Hint: useSchema(Hint).defineType<HintComponent>('Hint'),

packages/runes/src/rune.ts usage in the rune catalog:

hint: defineRune({
  name: 'hint',
  schema: hint,
  description: 'Callouts and admonitions for supplementary information',
  reinterprets: { paragraph: 'callout body' },
  type: schema.Hint,
}),

5. Test file

packages/runes/test/hint.test.ts

Tests verify that the schema transform produces the expected output structure.
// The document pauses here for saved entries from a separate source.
(** * Panopticon Lattice: a shallow embedding of the simulation core

    The development follows the layout of the Python sources:

    - [Channels]      src/agents/channels.py      (CodeChannel)
    - [Worker]        src/agents/base_worker.py   (BaseWorker)
    - [Evolution]     src/adversary/evolver.py    (Evolver)
    - [Environment]   src/simulation/environment.py (SharedRepository)
    - [Metrics]       src/simulation/metrics.py   (NashMetrics)
    - [Overseer]      src/overseer/recommender.py, steering.py
    - [Engine]        src/simulation/engine.py    (SimulationEngine.step)

    Conventions.  Python [str] values are lists of characters; the model
    covers 7-bit ASCII text, which is what the character classes below
    implement (Python's [\s], [\w], [str.lower], [str.title] restricted
    to code points below 128).  Python [float] credits are modelled by
    exact rationals [Q]; Python [int] by [Z].  Every use of the [random]
    module is an explicit argument of the function that draws it. *)

From Stdlib Require Import Ascii String DecimalString.
From Stdlib Require Import ZArith NArith QArith Lia Lqa Bool List Sorted.
From Equations Require Import Equations.
Import ListNotations.
Open Scope list_scope.
Open Scope nat_scope.

Definition text := list ascii.

Definition str (s : string) : text := list_ascii_of_string s.

(* ------------------------------------------------------------------ *)
(** * Character classes and small string helpers *)
(* ------------------------------------------------------------------ *)

Module Chars.

Definition code (c : ascii) : N := N_of_ascii c.

Definition in_range (lo hi : N) (c : ascii) : bool :=
  ((lo <=? code c) && (code c <=? hi))%N.

Definition is_ascii7 (c : ascii) : bool := (code c <? 128)%N.
Definition is_lower (c : ascii) : bool := in_range 97 122 c.
Definition is_upper (c : ascii) : bool := in_range 65 90 c.
Definition is_digit (c : ascii) : bool := in_range 48 57 c.
Definition is_alpha (c : ascii) : bool := is_lower c || is_upper c.

(** Python's [\s] on [str] patterns and [str.isspace]: TAB, LF, VT, FF, CR,
    the four separators 0x1C-0x1F and the space. *)
Definition is_space (c : ascii) : bool := in_range 9 13 c || in_range 28 32 c.

(** Python's [\w] below 128: letters, digits and the underscore. *)
Definition is_word (c : ascii) : bool :=
  is_lower c || is_upper c || is_digit c || (c =? "_")%char.

Definition lower (c : ascii) : ascii :=
  if is_upper c then ascii_of_N (code c + 32) else c.
Definition upper (c : ascii) : ascii :=
  if is_lower c then ascii_of_N (code c - 32) else c.

Definition ascii_only (s : text) : bool := forallb is_ascii7 s.

(** [itertools.takewhile]/[dropwhile] in one pass. *)
Fixpoint span (p : ascii -> bool) (s : text) : text * text :=
  match s with
  | [] => ([], [])
  | c :: t => if p c then let (a, b) := span p t in (c :: a, b) else ([], s)
  end.

(** [s.startswith(p)], returning the remainder. *)
Fixpoint strip_prefix (p s : text) : option text :=
  match p, s with
  | [], _ => Some s
  | a :: p', b :: s' => if (a =? b)%char then strip_prefix p' s' else None
  | _ :: _, [] => None
  end.

(** [s.split(sep)] for a one-character separator: never the empty list. *)
Fixpoint split_on (sep : ascii) (s : text) : list text :=
  match s with
  | [] => [[]]
  | c :: t =>
      if (c =? sep)%char then [] :: split_on sep t
      else match split_on sep t with
           | w :: ws => (c :: w) :: ws
           | [] => [[c]]
           end
  end.

(** [str.title]: a letter is upper-cased unless the previous character is a
    letter, in which case it is lower-cased. *)
Fixpoint title_from (prev_cased : bool) (s : text) : text :=
  match s with
  | [] => []
  | c :: t => (if prev_cased then lower c else upper c) :: title_from (is_alpha c) t
  end.

Definition title (s : text) : text := title_from false s.

End Chars.

(* ------------------------------------------------------------------ *)
(** * Python values shared by several modules *)
(* ------------------------------------------------------------------ *)

Module Py.

Inductive exn := ValueError | IndexError | ZeroDivisionError | RuntimeError.

(** What a call does: it returns a value or raises. *)
Inductive result (A : Type) :=
| Ok (a : A)
| Raise (e : exn).
Arguments Ok {A} a.
Arguments Raise {A} e.

Definition bind {A B} (r : result A) (k : A -> result B) : result B :=
  match r with
  | Ok a => k a
  | Raise e => Raise e
  end.

Notation "x <- r ;; k" := (bind r (fun x => k))
  (at level 61, r at next level, right associativity).

Fixpoint mapM {A B} (f : A -> result B) (l : list A) : result (list B) :=
  match l with
  | [] => Ok []
  | a :: t => b <- f a ;; bs <- mapM f t ;; Ok (b :: bs)
  end.

(** [a % n] on integers: the sign follows the divisor, as for [Z.modulo]. *)
Definition py_mod (a n : Z) : result Z :=
  if (n =? 0)%Z then Raise ZeroDivisionError else Ok (a mod n)%Z.

(** [sorted(l, key=key, reverse=True)] and [l.sort(key=key, reverse=True)]:
    stable, so elements with equal keys keep their order. *)
Fixpoint insert_desc {A} (key : A -> Q) (a : A) (l : list A) : list A :=
  match l with
  | [] => [a]
  | b :: t => if Qle_bool (key b) (key a) then a :: l
              else b :: insert_desc key a t
  end.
See the Patterns page for testing guidelines.

Rune checklist

Core rune

For runes that belong in the core library (packages/runes/src/tags/ — universal, domain-neutral runes only):

FilePurpose
packages/runes/src/tags/{name}.tsSchema — createContentModelSchema() with transform()
packages/types/src/schema/{name}.tsType definition — class + component interface
packages/runes/src/config.tsEngine config — BEM block, modifiers, structure
packages/runes/src/registry.tsType registration — useSchema().defineType()
packages/runes/src/rune.tsRune catalog — defineRune() with description
packages/runes/test/{name}.test.tsTests — output structure verification
site/content/runes/{name}.mdUser docs — usage guide with preview examples

If the rune needs CSS (most do), also add:

  • packages/lumina/styles/runes/{block}.css — Lumina theme styles

If the rune needs JavaScript interactivity:

  • packages/behaviors/src/{name}.ts — Progressive enhancement via @refrakt-md/behaviors

Community package rune

For domain-specific runes (marketing, storytelling, API docs, games, etc.) that live in a community package under runes/{package}/:

FilePurpose
runes/{package}/src/{name}.tsSchema — createContentModelSchema() with transform(), same API as core
runes/{package}/src/index.tsAdd the rune to the package's RunePackage.runes map
runes/{package}/styles/{block}.cssCSS for the identity transform output
runes/{package}/test/{name}.test.tsTests — output structure verification
site/content/runes/{name}.mdUser docs — usage guide with preview examples

Theme config (BEM blocks, structure, icons) lives in the RunePackage.theme.runes field rather than in a separate config file. See Building a Custom Package for the full authoring guide.